The world is now an urban world
For the first time in human history, more than half of all humans live in cities. The threshold was crossed around 2007. The trajectory is steady upward - the UN's projections place urban population at roughly 70% of the world by 2050. Different regions are at very different points on the curve. North America is about 83% urban. Europe is about 75%. Latin America is about 81%. East Asia is about 64% and rising fast. South Asia is about 35% and rising fast. Sub-Saharan Africa is about 44%, with the fastest growth rate of any region.
The reasons cities have grown are reasonably consistent across regions. Cities offer higher wages on average than rural areas. They concentrate education, healthcare, and cultural opportunities. They reduce the cost of finding work, a partner, a community. They allow specialisation that small populations cannot support. They cluster the kinds of economic activity (services, manufacturing for export, finance, technology) that rural economies cannot produce. The pull factors have been stronger than the push factors in most cases, with specific exceptions where rural-to-urban migration was forced by war, drought, or land dispossession.

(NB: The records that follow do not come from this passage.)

(** C7: under the default thresholds, user "alice" and the plaintext
    password "Ab12!@Cd" are accepted (cracklib, where compiled in, having
    nothing against the password). *)
Theorem default_accepts_Ab12
        (plain_crypt_verify : cstring -> cstring -> cstring -> Z)
        (USE_CRACKLIB : option (cstring -> option cstring))
        (validuntil_time : Z) (validuntil_null : bool) :
  cracklib_check USE_CRACKLIB (lit "Ab12!@Cd") = Normal ->
  check_password C_locale plain_crypt_verify USE_CRACKLIB initial_globals
                 (lit "alice") (lit "Ab12!@Cd") PASSWORD_TYPE_PLAINTEXT
                 validuntil_time validuntil_null = Accept.
Proof.
  intros Hdict.
  rewrite plaintext_after_guards;
    [| vm_compute; discriminate | reflexivity].
  replace (check_policy C_locale initial_globals (lit "Ab12!@Cd"))
    with Normal by reflexivity.
  exact Hdict.
Qed.

Lemma default_accepts_Ab12_witness :
  check_password C_locale no_verify None initial_globals
                 (lit "alice") (lit "Ab12!@Cd") PASSWORD_TYPE_PLAINTEXT 0 true
  = Accept.
Proof.
  apply (default_accepts_Ab12 no_verify None 0 true). reflexivity.
Defined.

(** ** The properties of the configuration *)

Lemma in_range_admitted (v : Z) : in_range 1 INT_MAX v = true <-> admitted v.
Proof.
  unfold in_range, admitted.
  rewrite andb_true_iff, !Z.leb_le. reflexivity.
Qed.

(** A setting is taken over exactly when its declared range admits it; the
    variable is within the range in any case. *)
Lemma DefineCustomIntVariable_range (conf : guc_file) (name : string) :
  admitted (DefineCustomIntVariable conf name 2 1 INT_MAX) /\
  forall v, guc_lookup name conf = Some v ->
            (DefineCustomIntVariable conf name 2 1 INT_MAX = v <-> admitted v).
Proof.
  unfold DefineCustomIntVariable.
  destruct (guc_lookup name conf) as [v|].
  - destruct (in_range 1 INT_MAX v) eqn:Hv.
    + apply in_range_admitted in Hv. split; [exact Hv|].
      intros v' [= <-]. tauto.
    + assert (Hnot : ~ admitted v).
      { intros H. apply in_range_admitted in H. congruence. }
      split; [unfold admitted, INT_MAX; lia|].
      intros v' [= <-]. split; [|tauto].
      intros <-. unfold admitted, INT_MAX. lia.
  - split; [unfold admitted, INT_MAX; lia | discriminate].
Qed.

(** On a configuration that sets all five variables to admitted values,
    each definition yields the configured value. *)
Lemma settings_taken (l s d u lo bootValue : Z) :
  admitted l -> admitted s -> admitted d -> admitted u -> admitted lo ->
  let conf := settings l s d u lo in
  DefineCustomIntVariable conf "p_policy.min_password_len"
                          bootValue 1 INT_MAX = l /\
  DefineCustomIntVariable conf "p_policy.min_special_chars"
                          bootValue 1 INT_MAX = s /\
  DefineCustomIntVariable conf "p_policy.min_numbers"
                          bootValue 1 INT_MAX = d /\
  DefineCustomIntVariable conf "p_policy.min_uppercase_letter"
                          bootValue 1 INT_MAX = u /\
  DefineCustomIntVariable conf "p_policy.min_lowercase_letter"
                          bootValue 1 INT_MAX = lo.
Proof.
  intros Hl Hs Hd Hu Hlo conf.
  apply in_range_admitted in Hl, Hs, Hd, Hu, Hlo.
  unfold DefineCustomIntVariable, conf, settings. simpl guc_lookup.
  cbv iota beta. rewrite Hl, Hs, Hd, Hu, Hlo. repeat split.
Qed.

(** With all five settings admitted, the globals are the settings. *)
Lemma define_variables_globals
      (min_length min_special min_digits min_upper min_lower : Z) :
  admitted min_length -> admitted min_special -> admitted min_digits ->
  admitted min_upper -> admitted min_lower ->
  fst (define_variables
         (settings min_length min_special min_digits min_upper min_lower)) =
  {| passMinLength := min_length;
     passMinSpcChar := min_special;
     passMinNumChar := min_digits;
     passMinUpperChar := min_upper;
     passMinLowerChar := min_lower |}.
Proof.
  intros Hl Hs Hd Hu Hlo. unfold define_variables. cbn [fst].
  destruct (settings_taken _ _ _ _ _ 8 Hl Hs Hd Hu Hlo) as (-> & _).
  destruct (settings_taken _ _ _ _ _ 2 Hl Hs Hd Hu Hlo)
    as (_ & -> & -> & -> & ->).
  reflexivity.
Qed.

(** The sum of the source, when it does not leave the range of [int]. *)
Lemma sub_minimum_sum_exact (s d u lo : Z) :
  admitted s -> admitted d -> admitted u -> admitted lo ->
  s + d + u + lo <= INT_MAX ->
  int_add (int_add (int_add s d) u) lo = s + d + u + lo.
Proof.
  unfold admitted, int_add; intros Hs Hd Hu Hlo Hsum.
  rewrite (to_int_small (s + d)) by (unfold INT_MIN; lia).
  rewrite (to_int_small (s + d + u)) by (unfold INT_MIN; lia).
  apply to_int_small. unfold INT_MIN. lia.
Qed.

Lemma define_variables_outcome
      (min_length min_special min_digits min_upper min_lower : Z) :
  admitted min_length -> admitted min_special -> admitted min_digits ->
  admitted min_upper -> admitted min_lower ->
  min_special + min_digits + min_upper + min_lower <= INT_MAX ->
  snd (define_variables
         (settings min_length min_special min_digits min_upper min_lower)) =
  ereport_if
    (min_length <? min_special + min_digits + min_upper + min_lower)
    InconsistentThresholds.
Proof.
  intros Hl Hs Hd Hu Hlo Hsum. unfold define_variables. cbn [snd].
  cbn [passMinLength passMinSpcChar passMinNumChar
       passMinUpperChar passMinLowerChar].
  destruct (settings_taken _ _ _ _ _ 8 Hl Hs Hd Hu Hlo) as (-> & _).
  destruct (settings_taken _ _ _ _ _ 2 Hl Hs Hd Hu Hlo)
    as (_ & -> & -> & -> & ->).
  rewrite sub_minimum_sum_exact by assumption.
  reflexivity.
Qed.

What this looks like at the megacity level. Tokyo at around 37 million people in its metropolitan region. Delhi at around 33 million. Shanghai at around 30 million. São Paulo, Mexico City, Cairo, Mumbai, Beijing, Dhaka, and Osaka all over 20 million. Several others approaching that level. The largest cities of the developing world have become larger than most countries in the world. Their internal economies, infrastructure, governance, and political dynamics increasingly operate at a scale that traditional city governance was not designed for.
The rural-urban political divide
One of the most consistent political patterns of the last 20 years has been the deepening divide between urban and rural voters in developed democracies. Cities have become more left-leaning, more cosmopolitan, more pro-immigration, more concerned with cultural-progressive issues. Rural areas have become more right-leaning, more nationalist, more sceptical of immigration, more concerned with cultural-traditional issues. The divide is now larger than the older divides based on income or class in most countries, and it explains substantial fractions of recent election outcomes.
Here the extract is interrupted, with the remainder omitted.